*** Information given ***

Definition prepare_bundle (v : SurfaceBundleVerifiedResult) (validation : AppGraphReportProducerResult) : tree SurfaceAdmissionState :=
  if negb (report_ok validation) then Done (Failure AppGraphInvalid None) else
  match dereferenceBundleExport (manifest v) (documents v) with
  | None => Done (AdapterError RenderPreparationUnavailable None)
  | Some bundle => if negb (bundleIsRenderable bundle) then Done (Failure BundleNotRenderable None) else commit_release v validation bundle
  end.

Definition deliver_report (v : SurfaceBundleVerifiedResult) (validation : AppGraphReportProducerResult) : tree SurfaceAdmissionState :=
  let next := while_current input (prepare_bundle v validation) in
  while_current input
    (if has_onValidationReport input then
       Ask (OnValidationReport validation) (λ a, match a with
         | Returns _ => next
         | Throws _ => while_current input (Done (AdapterError ValidationUnavailable None))
         end)
     else next).

Definition validate_bundle (v : SurfaceBundleVerifiedResult) : tree SurfaceAdmissionState :=
  if negb (String.eqb (verified_snapshotIdentity v) (identity snapshot)) || negb (String.eqb (provenance_snapshotIdentity v) (identity snapshot))
  then Done (AdapterError VerificationUnavailable (Some "snapshot-identity-mismatch")) else
  if negb (documentsAreManifestClosed (manifest v) (documents v)) then Done (Failure AppGraphInvalid (Some "unmanifested-document")) else
  Ask LoadedValidation (λ loaded,
    while_current input match loaded with
      | Throws _ => Done (AdapterError ValidationUnavailable None)
      | Returns config =>
          Ask (ProduceReport config (manifest v) (documents v) ("surface-bundle:" +:+ identity snapshot) (signedPayloadDigest v)) (λ a,
            match a with
            | Throws _ => while_current input (Done (AdapterError ValidationUnavailable None))
            | Returns validation => deliver_report v validation
            end)
      end).

Definition verify_snapshot : tree SurfaceAdmissionState :=
  Ask (Verify snapshot) (λ a,
    while_current input match a with
      | Throws _ => Done (AdapterError UnexpectedAdapterError None)
      | Returns (VerificationFailed code) => Done (Failure VerificationFailure (Some code))
      | Returns (Unverified code) =>
          if String.eqb code "integrity-unsupported" then Done (Unsupported VerificationUnsupported (Some code))
          else Done (AdapterError VerificationUnavailable (Some code))
      | Returns (Verified v) => validate_bundle v
      end).
End steps.

Definition admitSurfaceBundle (input : SurfaceAdmissionInput) : tree SurfaceAdmissionState :=
  while_current input (Ask BeginValidation (λ _, Ask (Acquire (locator input)) (λ a,
    while_current input match a with
      | Throws e => Done (sourceFailure e)
      | Returns snapshot => verify_snapshot input snapshot
      end))).

(** ** Runs *)

(** What a check of the host's generation found. *)
Definition check (e : event) : option bool :=
  match e with
  | Asked q a =>
      match q in query X return outcome surface_error X → option bool with
      | SignalAborted => λ a, Some (negb (yes a))
      | IsCurrentAdmission => λ a, Some (yes a)
      | _ => λ _, None
      end a
  end.

Definition is_commit (e : event) : bool := match e with Asked q _ => match q with CommitRelease _ _ => true | _ => false end end.
Definition is_question (e : event) : bool := match check e with None => true | Some _ => false end.
Definition lost (e : event) : bool := match check e with Some false => true | _ => false end.
(** The calls of a run that are no checks. *)
Definition questions (l : list event) : list event := List.filter is_question l.

(** The whole check, passed. *)
Definition passing (input : SurfaceAdmissionInput) (l : list event) : Prop :=
  ∃ a b, l = (if has_signal input then [Asked SignalAborted a] else []) ++ (if has_isCurrentAdmission input then [Asked IsCurrentAdmission b] else []) ∧
    (has_signal input = true → yes a = false) ∧ (has_isCurrentAdmission input = true → yes b = true).

(** A check that failed: nothing is asked after the part that fails. *)
Definition stopped (l : list event) : Prop := ∃ l' e, l = l' ++ [e] ∧ lost e = true ∧ forallb (λ e, negb (lost e)) l' = true.

(** The last check of those since the other calls, passed. *)
Definition just_passed (input : SurfaceAdmissionInput) (since : list event) : Prop := ∃ older c, since = older ++ c ∧ passing input c.

(** Every commit directly follows a passed check; [since] are the checks since the
    last other call. *)
Fixpoint guarded (input : SurfaceAdmissionInput) (since l : list event) : Prop :=
  match l with
  | [] => True
  | e :: l' =>
      if is_question e then (is_commit e = true → just_passed input since) ∧ guarded input [] l' else guarded input (since ++ [e]) l'
  end.

Section rules.
Context (input : SurfaceAdmissionInput).

Lemma sat_current {A} (k : bool → tree A) (P : list event → A → Prop) :
  (∀ c, passing input c → sat (k true) (λ l st, P (c ++ l) st)) →
  (∀ c, stopped c → Forall (λ e, is_question e = false) c → sat (k false) (λ l st, P (c ++ l) st)) →
  sat (admissionIsCurrent input k) P.
Proof.
  intros Ht Hf. unfold admissionIsCurrent.
  assert (∀ pre, Forall (λ e, is_question e = false) pre → forallb (λ e, negb (lost e)) pre = true →
    (∀ b, (has_isCurrentAdmission input = true → yes b = true) → passing input (pre ++ if has_isCurrentAdmission input then [Asked IsCurrentAdmission b] else [])) →
    sat (if has_isCurrentAdmission input then Ask IsCurrentAdmission (λ a, k (yes a)) else k true) (λ l st, P (pre ++ l) st)) as Hgen.
  { intros pre Hq Hl Hp. destruct (has_isCurrentAdmission input) eqn:Ec.
    - apply sat_ask. intros a. destruct (yes a) eqn:Ea.
      + apply (sat_weaken _ (λ l st, P ((pre ++ [Asked IsCurrentAdmission a]) ++ l) st)); [intros l st; by rewrite <- app_assoc|]. apply Ht, Hp. done.
      + apply (sat_weaken _ (λ l st, P ((pre ++ [Asked IsCurrentAdmission a]) ++ l) st)); [intros l st; by rewrite <- app_assoc|]. apply Hf.
        * exists pre, (Asked IsCurrentAdmission a). split; [done|]. split; [|done]. unfold lost. simpl. by rewrite Ea.
        * apply Forall_app. split; [done|]. by apply Forall_singleton.
    - apply (sat_weaken _ (λ l st, P ((pre ++ []) ++ l) st)); [intros l st; by rewrite app_nil_r|]. apply Ht. apply (Hp (Throws OtherError)). done. }
  destruct (has_signal input) eqn:Es.
  - apply sat_ask. intros a. destruct (yes a) eqn:Ea.
    + apply (Hf [Asked SignalAborted a]); [|by apply Forall_singleton]. exists [], (Asked SignalAborted a). split; [done|]. split; [|done].
      unfold lost. simpl. by rewrite Ea.
    + apply (Hgen [Asked SignalAborted a]); [by apply Forall_singleton| |].
      * simpl. unfold lost. simpl. by rewrite Ea.
      * intros b Hb. exists a, b. rewrite Es. done.
  - apply (Hgen []); [done|done|]. intros b Hb. exists (Throws OtherError), b. rewrite Es. done.
Qed.

Lemma passing_checks c : passing input c → Forall (λ e, is_question e = false) c ∧ forallb (λ e, negb (lost e)) c = true.
Proof.
  intros (a & b & -> & Ha & Hb). destruct (has_signal input), (has_isCurrentAdmission input); simpl; unfold lost; simpl;
    rewrite ?Ha, ?Hb by done; split; try done; repeat (apply Forall_cons; split; [done|]); done.
Qed.

(** What the host relies on when a release is committed. *)
Record checked (s : SurfaceBundleSnapshot) (v : SurfaceBundleVerifiedResult) (val : AppGraphReportProducerResult) (b : ResolvedBundle) : Prop := {
  checked_verified : verified_snapshotIdentity v = identity s;
  checked_provenance : provenance_snapshotIdentity v = identity s;
  checked_closed : ∀ url, url ∈ obj_keys (documents v) → url ∈ referenced (manifest v);
  checked_report : report_ok val = true;
  checked_bundle : dereferenceBundleExport (manifest v) (documents v) = Some b;
  checked_renderable : bundleIsRenderable b = true
}.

*** End of Information given ***

- _Problem_
For each line above that contains the word "stopped", copy that line.

- _Exercise result_
Definition stopped (l : list event) : Prop := ∃ l' e, l = l' ++ [e] ∧ lost e = true ∧ forallb (λ e, negb (lost e)) l' = true.
  (∀ c, stopped c → Forall (λ e, is_question e = false) c → sat (k false) (λ l st, P (c ++ l) st)) →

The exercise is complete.